[Stored items]
- Opening Delimiter -
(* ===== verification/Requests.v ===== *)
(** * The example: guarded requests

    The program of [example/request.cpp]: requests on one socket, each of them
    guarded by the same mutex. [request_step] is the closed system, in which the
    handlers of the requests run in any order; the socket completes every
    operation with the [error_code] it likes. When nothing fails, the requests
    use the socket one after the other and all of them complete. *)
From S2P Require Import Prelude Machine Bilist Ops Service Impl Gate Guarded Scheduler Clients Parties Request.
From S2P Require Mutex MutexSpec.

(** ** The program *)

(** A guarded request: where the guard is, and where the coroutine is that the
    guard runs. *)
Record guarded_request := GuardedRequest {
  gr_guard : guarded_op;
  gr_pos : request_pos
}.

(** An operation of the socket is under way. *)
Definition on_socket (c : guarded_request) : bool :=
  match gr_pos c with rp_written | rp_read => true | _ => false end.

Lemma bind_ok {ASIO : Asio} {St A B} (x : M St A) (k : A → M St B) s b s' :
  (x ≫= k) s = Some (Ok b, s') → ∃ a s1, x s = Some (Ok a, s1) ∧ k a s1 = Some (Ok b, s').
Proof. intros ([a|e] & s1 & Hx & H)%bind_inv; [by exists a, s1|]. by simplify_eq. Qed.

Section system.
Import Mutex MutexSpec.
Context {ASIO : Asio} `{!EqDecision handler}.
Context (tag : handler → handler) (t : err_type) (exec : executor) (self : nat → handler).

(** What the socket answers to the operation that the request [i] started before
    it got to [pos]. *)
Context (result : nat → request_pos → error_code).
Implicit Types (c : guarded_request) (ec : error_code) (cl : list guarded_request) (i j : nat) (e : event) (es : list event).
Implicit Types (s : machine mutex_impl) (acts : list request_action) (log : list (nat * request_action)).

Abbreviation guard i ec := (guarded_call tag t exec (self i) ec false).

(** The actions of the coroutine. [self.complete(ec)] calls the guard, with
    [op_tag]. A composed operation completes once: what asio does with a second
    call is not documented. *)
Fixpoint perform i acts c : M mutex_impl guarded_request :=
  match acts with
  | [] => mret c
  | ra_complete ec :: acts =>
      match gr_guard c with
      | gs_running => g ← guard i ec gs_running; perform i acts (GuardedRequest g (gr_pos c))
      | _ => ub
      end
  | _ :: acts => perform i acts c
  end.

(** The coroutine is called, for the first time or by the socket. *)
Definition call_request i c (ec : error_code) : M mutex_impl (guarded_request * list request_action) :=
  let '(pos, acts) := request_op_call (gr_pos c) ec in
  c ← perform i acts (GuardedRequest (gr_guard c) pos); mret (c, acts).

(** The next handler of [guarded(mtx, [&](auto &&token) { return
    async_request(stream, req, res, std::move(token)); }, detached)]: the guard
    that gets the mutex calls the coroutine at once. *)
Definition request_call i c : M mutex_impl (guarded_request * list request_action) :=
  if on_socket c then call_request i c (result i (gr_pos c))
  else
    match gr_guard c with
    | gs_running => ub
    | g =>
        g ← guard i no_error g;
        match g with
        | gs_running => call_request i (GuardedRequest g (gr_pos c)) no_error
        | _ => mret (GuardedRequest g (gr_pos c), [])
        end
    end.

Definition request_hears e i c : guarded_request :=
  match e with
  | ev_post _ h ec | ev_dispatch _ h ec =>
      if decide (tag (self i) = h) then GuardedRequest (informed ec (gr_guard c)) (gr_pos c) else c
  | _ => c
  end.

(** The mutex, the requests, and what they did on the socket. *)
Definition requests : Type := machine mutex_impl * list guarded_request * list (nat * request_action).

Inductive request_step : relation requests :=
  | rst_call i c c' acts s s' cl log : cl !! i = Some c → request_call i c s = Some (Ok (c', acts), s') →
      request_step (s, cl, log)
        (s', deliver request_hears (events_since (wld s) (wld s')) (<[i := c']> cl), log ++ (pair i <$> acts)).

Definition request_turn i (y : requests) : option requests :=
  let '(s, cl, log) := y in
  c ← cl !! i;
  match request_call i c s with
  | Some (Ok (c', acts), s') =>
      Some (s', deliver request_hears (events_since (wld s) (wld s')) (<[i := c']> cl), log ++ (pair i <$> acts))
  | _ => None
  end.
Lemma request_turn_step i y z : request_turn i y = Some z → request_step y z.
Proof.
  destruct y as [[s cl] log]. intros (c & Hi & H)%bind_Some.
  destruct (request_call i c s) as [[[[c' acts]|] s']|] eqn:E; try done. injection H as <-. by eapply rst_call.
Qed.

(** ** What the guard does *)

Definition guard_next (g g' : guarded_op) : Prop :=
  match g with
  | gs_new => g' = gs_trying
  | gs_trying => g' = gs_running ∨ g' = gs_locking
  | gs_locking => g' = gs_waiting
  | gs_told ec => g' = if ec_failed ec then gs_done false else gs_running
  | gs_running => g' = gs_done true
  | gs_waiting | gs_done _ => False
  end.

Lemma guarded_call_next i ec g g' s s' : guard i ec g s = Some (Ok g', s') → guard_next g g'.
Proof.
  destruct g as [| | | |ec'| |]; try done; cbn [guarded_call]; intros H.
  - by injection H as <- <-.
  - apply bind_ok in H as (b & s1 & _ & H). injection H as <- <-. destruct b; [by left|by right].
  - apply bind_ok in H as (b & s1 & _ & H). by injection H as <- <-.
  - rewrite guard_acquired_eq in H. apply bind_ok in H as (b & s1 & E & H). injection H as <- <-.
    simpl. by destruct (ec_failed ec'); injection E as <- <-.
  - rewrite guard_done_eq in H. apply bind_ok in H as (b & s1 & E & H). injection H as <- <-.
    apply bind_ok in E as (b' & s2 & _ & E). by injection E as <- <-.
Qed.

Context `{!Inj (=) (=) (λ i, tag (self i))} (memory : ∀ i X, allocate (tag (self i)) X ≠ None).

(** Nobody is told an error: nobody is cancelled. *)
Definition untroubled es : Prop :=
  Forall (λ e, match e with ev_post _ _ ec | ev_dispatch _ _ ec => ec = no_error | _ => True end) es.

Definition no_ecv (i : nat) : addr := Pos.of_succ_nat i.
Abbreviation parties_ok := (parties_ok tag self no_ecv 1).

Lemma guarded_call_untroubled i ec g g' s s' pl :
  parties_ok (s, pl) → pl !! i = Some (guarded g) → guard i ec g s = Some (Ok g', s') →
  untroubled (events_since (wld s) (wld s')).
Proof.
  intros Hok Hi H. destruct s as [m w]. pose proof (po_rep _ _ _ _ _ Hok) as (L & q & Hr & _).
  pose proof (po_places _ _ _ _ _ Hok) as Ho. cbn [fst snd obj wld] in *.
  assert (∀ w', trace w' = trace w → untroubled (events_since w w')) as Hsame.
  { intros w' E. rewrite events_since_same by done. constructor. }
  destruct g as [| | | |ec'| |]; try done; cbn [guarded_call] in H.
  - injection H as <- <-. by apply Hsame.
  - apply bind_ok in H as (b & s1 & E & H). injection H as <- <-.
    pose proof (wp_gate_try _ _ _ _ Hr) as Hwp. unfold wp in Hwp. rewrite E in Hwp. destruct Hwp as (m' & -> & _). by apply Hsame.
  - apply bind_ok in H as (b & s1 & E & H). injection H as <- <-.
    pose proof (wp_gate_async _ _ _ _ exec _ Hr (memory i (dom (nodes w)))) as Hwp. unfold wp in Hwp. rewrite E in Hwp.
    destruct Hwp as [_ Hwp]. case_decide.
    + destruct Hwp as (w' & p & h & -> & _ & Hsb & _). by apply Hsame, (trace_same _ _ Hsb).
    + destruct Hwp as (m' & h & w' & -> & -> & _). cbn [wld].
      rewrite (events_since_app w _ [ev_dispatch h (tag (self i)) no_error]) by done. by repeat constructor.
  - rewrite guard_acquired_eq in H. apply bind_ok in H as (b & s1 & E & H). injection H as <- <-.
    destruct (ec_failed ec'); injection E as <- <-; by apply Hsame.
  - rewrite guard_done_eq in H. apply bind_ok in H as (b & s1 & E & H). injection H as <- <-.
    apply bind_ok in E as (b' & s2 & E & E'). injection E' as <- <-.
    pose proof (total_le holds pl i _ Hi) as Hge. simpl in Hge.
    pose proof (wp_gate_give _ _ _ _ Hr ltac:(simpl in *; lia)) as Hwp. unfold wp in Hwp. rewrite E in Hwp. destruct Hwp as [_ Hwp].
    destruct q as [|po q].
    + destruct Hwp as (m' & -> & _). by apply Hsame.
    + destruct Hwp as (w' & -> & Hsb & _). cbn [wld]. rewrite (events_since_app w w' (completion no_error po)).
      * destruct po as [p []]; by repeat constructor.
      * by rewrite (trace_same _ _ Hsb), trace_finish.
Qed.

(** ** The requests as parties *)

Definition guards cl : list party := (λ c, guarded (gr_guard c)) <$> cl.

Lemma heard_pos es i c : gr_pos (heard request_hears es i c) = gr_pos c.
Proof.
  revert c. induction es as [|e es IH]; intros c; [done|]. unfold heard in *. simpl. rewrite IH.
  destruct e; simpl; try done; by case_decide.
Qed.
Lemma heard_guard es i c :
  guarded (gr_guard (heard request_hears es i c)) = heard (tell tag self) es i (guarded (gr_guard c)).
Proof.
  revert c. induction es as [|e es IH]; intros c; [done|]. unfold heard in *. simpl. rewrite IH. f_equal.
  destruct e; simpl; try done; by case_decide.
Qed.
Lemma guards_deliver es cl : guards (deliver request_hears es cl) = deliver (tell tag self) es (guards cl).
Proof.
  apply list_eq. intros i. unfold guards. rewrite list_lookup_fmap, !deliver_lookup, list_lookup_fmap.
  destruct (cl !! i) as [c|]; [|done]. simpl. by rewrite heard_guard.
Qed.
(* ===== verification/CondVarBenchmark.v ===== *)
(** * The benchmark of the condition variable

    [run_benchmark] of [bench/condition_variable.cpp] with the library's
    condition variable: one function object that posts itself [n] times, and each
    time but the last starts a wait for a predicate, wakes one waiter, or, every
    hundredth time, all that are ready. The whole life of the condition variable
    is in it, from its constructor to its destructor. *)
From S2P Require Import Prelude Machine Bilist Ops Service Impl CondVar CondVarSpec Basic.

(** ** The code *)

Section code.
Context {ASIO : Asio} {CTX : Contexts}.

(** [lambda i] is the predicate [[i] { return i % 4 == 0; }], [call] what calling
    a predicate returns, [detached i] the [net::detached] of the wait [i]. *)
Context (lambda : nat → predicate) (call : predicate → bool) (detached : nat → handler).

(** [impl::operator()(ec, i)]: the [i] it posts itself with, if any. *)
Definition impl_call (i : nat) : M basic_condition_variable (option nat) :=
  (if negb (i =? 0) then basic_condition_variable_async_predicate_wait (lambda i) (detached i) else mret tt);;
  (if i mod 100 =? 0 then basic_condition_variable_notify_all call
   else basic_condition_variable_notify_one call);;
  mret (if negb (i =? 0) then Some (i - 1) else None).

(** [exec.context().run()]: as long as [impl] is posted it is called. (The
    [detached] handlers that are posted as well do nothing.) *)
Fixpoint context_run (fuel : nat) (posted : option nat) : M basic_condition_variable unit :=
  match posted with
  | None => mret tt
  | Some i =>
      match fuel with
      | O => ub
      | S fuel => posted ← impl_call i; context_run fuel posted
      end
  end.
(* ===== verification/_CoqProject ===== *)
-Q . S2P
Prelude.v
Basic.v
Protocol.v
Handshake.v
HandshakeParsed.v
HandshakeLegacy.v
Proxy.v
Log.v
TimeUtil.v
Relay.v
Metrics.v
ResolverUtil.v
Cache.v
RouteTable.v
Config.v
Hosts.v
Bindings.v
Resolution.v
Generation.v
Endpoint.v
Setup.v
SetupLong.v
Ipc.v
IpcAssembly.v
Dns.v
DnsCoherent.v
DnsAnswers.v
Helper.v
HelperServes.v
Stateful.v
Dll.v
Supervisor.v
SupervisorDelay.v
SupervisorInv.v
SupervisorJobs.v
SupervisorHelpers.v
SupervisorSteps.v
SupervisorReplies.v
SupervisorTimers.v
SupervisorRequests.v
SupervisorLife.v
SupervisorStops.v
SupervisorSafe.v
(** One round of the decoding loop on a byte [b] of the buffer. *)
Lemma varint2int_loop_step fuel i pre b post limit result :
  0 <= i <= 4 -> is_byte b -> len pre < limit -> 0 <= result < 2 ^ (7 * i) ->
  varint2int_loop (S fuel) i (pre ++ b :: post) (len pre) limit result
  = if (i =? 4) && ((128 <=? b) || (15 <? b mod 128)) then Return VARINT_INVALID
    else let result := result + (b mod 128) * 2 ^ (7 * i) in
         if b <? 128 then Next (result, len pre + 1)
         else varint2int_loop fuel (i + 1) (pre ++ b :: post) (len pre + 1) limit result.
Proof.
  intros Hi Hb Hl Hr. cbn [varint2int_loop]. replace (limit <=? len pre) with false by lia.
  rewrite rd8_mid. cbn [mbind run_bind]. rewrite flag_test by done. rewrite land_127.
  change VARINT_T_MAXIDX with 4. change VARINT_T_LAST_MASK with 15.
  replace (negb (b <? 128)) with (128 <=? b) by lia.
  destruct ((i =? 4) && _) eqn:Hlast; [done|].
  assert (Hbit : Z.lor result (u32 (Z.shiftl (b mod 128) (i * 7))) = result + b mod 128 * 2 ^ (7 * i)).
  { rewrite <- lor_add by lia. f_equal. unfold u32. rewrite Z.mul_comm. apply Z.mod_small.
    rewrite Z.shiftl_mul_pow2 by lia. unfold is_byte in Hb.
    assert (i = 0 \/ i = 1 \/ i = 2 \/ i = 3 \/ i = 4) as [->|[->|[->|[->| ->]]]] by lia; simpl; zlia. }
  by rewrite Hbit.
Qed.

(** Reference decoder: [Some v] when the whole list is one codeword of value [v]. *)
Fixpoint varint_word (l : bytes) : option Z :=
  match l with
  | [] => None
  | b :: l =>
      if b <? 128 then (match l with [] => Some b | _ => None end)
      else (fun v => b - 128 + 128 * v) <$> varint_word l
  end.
- Closing Delimiter -
**Work task**
Retype only this portion of the data above: the line containing "Lemma request_turn_step i", the line containing "[guarded_call]; intros H.", and all lines between them, exactly.

**Solution to this task**
Lemma request_turn_step i y z : request_turn i y = Some z → request_step y z.
Proof.
  destruct y as [[s cl] log]. intros (c & Hi & H)%bind_Some.
  destruct (request_call i c s) as [[[[c' acts]|] s']|] eqn:E; try done. injection H as <-. by eapply rst_call.
Qed.

(** ** What the guard does *)

Definition guard_next (g g' : guarded_op) : Prop :=
  match g with
  | gs_new => g' = gs_trying
  | gs_trying => g' = gs_running ∨ g' = gs_locking
  | gs_locking => g' = gs_waiting
  | gs_told ec => g' = if ec_failed ec then gs_done false else gs_running
  | gs_running => g' = gs_done true
  | gs_waiting | gs_done _ => False
  end.

Lemma guarded_call_next i ec g g' s s' : guard i ec g s = Some (Ok g', s') → guard_next g g'.
Proof.
  destruct g as [| | | |ec'| |]; try done; cbn [guarded_call]; intros H.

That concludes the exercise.